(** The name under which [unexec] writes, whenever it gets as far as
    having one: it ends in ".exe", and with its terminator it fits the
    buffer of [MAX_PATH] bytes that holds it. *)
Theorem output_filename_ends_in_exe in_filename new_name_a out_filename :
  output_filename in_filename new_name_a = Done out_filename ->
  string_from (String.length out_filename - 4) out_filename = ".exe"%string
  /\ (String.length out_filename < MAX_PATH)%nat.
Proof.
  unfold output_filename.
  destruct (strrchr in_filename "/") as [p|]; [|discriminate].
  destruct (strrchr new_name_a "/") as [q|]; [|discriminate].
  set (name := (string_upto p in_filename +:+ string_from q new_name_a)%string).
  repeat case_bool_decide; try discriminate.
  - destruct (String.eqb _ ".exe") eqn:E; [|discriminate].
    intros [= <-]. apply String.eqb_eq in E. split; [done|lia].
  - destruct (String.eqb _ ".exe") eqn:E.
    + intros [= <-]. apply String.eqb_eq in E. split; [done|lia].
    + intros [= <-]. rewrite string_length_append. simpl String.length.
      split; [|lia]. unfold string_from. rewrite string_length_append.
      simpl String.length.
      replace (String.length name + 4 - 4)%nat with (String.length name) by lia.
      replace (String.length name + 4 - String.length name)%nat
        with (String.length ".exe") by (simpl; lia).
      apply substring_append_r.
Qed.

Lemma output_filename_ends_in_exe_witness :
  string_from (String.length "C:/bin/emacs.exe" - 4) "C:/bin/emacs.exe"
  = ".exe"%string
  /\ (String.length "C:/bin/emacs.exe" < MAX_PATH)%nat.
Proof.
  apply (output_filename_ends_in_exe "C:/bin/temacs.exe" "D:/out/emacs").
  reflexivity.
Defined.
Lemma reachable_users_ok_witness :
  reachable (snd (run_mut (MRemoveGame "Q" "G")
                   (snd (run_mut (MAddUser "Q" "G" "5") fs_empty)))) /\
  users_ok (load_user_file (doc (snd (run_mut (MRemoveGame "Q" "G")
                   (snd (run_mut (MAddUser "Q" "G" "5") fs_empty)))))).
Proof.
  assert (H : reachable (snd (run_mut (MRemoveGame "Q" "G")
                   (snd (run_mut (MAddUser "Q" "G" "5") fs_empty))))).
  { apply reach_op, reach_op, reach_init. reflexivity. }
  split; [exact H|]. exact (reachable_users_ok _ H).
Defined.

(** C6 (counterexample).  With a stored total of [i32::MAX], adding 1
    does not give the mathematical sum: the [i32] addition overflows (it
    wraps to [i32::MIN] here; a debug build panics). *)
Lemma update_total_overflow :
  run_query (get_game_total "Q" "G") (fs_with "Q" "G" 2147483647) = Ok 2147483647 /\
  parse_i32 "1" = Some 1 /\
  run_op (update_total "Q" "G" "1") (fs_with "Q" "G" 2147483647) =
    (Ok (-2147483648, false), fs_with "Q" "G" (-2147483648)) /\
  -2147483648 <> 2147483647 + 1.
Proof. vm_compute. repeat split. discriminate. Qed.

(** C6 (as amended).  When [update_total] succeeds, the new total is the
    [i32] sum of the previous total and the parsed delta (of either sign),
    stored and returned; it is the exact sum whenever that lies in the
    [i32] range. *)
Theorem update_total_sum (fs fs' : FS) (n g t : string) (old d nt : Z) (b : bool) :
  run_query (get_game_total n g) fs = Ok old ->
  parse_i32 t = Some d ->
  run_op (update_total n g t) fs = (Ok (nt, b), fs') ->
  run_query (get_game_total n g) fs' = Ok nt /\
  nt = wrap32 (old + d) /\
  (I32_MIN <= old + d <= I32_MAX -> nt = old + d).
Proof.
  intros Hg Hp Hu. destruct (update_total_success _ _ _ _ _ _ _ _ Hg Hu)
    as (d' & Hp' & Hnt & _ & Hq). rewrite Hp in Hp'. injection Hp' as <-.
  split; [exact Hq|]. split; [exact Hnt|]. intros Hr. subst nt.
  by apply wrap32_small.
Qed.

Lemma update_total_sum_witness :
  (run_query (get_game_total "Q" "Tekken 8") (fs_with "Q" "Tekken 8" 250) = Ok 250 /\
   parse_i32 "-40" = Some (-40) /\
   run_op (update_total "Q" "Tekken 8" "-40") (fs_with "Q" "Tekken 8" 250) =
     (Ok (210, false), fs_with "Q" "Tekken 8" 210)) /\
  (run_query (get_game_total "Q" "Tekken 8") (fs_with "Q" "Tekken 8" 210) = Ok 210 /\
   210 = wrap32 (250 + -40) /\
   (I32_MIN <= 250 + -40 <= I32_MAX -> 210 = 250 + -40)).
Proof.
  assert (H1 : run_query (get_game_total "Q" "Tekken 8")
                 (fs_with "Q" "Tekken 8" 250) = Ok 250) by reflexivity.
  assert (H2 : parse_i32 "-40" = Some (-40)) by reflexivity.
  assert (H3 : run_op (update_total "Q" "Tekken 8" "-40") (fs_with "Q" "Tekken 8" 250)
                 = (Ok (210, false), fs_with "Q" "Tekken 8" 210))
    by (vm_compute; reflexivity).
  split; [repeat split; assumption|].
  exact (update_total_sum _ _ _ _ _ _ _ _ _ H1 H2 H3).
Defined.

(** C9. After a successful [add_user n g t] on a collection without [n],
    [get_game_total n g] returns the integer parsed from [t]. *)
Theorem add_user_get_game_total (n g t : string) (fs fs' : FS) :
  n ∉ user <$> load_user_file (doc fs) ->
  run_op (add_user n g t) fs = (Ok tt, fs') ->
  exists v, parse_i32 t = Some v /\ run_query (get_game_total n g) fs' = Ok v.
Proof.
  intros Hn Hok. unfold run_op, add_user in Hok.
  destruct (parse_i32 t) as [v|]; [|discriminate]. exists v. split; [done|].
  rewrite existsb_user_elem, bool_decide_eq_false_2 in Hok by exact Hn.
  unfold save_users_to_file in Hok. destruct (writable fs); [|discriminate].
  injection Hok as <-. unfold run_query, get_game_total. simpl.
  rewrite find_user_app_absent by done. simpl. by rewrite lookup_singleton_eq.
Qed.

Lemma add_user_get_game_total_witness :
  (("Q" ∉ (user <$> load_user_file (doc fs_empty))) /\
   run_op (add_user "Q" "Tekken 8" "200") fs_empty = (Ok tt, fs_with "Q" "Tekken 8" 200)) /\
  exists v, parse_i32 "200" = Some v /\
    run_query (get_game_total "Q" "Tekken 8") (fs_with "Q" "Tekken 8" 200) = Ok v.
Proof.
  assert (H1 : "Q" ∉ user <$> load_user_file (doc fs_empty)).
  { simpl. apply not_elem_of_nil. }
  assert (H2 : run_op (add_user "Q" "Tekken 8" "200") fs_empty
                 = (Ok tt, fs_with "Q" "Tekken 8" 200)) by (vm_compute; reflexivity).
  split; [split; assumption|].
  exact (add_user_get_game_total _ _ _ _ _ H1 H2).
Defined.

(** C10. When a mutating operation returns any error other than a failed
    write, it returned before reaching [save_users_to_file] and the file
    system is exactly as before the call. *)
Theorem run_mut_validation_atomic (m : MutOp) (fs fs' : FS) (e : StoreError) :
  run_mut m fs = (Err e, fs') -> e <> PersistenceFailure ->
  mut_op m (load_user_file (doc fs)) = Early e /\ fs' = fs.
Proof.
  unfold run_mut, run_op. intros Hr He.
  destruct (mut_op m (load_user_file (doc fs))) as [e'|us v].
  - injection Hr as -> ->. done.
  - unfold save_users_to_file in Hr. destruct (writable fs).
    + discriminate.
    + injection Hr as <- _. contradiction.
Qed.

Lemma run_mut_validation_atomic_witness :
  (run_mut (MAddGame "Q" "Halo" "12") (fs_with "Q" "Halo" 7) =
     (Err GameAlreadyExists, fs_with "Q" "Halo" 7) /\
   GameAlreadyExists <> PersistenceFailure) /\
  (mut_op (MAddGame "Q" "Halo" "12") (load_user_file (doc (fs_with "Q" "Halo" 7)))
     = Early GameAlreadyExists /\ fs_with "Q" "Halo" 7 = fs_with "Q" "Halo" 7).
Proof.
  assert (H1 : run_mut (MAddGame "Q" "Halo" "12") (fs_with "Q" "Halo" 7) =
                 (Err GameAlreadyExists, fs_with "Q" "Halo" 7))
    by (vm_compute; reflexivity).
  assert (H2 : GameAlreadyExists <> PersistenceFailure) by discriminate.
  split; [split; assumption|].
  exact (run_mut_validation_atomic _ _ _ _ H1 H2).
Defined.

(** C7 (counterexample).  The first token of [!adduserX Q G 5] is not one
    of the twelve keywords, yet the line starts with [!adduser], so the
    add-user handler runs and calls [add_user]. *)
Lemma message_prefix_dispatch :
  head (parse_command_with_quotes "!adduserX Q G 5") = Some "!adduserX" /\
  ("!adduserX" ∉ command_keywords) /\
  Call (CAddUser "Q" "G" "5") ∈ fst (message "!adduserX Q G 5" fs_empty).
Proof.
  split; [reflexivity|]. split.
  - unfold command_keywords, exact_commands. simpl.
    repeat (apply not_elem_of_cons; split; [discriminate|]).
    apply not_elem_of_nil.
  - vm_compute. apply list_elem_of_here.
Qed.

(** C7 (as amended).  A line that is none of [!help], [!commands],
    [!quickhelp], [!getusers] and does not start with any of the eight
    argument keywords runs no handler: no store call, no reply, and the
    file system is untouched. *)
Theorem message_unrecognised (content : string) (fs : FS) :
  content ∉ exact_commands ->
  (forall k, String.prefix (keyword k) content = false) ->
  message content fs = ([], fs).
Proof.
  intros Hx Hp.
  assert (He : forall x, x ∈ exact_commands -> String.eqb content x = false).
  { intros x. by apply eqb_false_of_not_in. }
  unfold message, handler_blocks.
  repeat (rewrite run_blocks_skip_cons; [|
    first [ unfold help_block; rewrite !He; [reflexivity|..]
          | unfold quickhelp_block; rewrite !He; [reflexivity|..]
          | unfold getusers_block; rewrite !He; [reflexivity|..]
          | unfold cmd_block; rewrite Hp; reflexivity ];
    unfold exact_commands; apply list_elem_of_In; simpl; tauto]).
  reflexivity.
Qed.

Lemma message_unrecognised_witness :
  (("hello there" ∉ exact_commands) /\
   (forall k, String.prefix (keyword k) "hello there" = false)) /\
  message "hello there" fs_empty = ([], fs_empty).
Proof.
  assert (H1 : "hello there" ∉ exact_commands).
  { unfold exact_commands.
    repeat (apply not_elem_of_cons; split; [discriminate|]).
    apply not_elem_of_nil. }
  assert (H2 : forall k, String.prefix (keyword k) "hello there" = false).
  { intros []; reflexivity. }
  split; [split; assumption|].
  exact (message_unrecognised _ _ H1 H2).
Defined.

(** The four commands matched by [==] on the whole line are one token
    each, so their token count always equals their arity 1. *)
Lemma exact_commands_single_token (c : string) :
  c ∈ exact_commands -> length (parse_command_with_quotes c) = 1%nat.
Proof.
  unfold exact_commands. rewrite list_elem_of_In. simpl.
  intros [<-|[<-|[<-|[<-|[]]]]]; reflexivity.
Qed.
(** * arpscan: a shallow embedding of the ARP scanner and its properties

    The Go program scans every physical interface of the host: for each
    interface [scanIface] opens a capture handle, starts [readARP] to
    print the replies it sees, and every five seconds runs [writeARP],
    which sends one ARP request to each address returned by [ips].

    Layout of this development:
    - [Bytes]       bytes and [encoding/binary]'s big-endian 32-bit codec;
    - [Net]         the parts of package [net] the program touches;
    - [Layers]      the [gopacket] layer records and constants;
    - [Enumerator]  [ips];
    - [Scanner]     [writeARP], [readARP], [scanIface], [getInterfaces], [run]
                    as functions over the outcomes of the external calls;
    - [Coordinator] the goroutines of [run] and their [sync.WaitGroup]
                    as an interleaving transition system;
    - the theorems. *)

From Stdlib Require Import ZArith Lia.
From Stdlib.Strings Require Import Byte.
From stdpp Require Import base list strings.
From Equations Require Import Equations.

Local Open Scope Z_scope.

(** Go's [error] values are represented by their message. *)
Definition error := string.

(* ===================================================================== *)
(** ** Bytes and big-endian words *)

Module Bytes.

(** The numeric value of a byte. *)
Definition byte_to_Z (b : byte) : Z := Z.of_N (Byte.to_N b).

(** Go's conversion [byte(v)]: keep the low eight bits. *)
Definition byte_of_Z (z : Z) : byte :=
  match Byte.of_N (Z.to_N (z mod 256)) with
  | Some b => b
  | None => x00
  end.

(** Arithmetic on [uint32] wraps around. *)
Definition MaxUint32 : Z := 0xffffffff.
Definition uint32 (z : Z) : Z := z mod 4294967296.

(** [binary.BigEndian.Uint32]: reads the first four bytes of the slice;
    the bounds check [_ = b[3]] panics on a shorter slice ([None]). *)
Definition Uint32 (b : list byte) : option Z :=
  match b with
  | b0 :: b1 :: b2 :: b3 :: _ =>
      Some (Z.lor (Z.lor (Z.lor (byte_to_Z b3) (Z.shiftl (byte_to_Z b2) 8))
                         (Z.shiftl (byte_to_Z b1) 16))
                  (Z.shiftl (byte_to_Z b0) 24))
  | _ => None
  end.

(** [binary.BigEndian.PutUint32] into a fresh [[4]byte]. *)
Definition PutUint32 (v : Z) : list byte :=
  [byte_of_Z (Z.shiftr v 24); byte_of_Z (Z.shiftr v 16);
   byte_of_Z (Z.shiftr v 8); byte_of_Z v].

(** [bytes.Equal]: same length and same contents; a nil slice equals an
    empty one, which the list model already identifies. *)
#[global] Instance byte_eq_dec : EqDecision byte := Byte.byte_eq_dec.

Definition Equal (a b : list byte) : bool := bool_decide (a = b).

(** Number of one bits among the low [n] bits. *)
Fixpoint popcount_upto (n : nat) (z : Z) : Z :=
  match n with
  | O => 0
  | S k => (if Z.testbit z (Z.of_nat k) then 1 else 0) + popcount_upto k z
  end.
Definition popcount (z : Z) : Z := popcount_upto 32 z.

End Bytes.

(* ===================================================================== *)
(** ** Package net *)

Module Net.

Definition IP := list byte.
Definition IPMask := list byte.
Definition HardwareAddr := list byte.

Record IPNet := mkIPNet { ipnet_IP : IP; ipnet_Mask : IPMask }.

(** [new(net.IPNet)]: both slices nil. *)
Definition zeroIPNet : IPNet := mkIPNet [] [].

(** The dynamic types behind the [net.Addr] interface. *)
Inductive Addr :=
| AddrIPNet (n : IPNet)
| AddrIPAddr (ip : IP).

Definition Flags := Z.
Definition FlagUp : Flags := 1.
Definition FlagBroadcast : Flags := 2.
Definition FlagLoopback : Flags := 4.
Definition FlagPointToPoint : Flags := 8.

◆ ◆ ◆ ◆

#### PROBLEM STATEMENT:
Which lines above hold the string "four"? Please copy all of them.

#### FINISHED EXERCISE:
(** The four commands matched by [==] on the whole line are one token
(** [binary.BigEndian.Uint32]: reads the first four bytes of the slice;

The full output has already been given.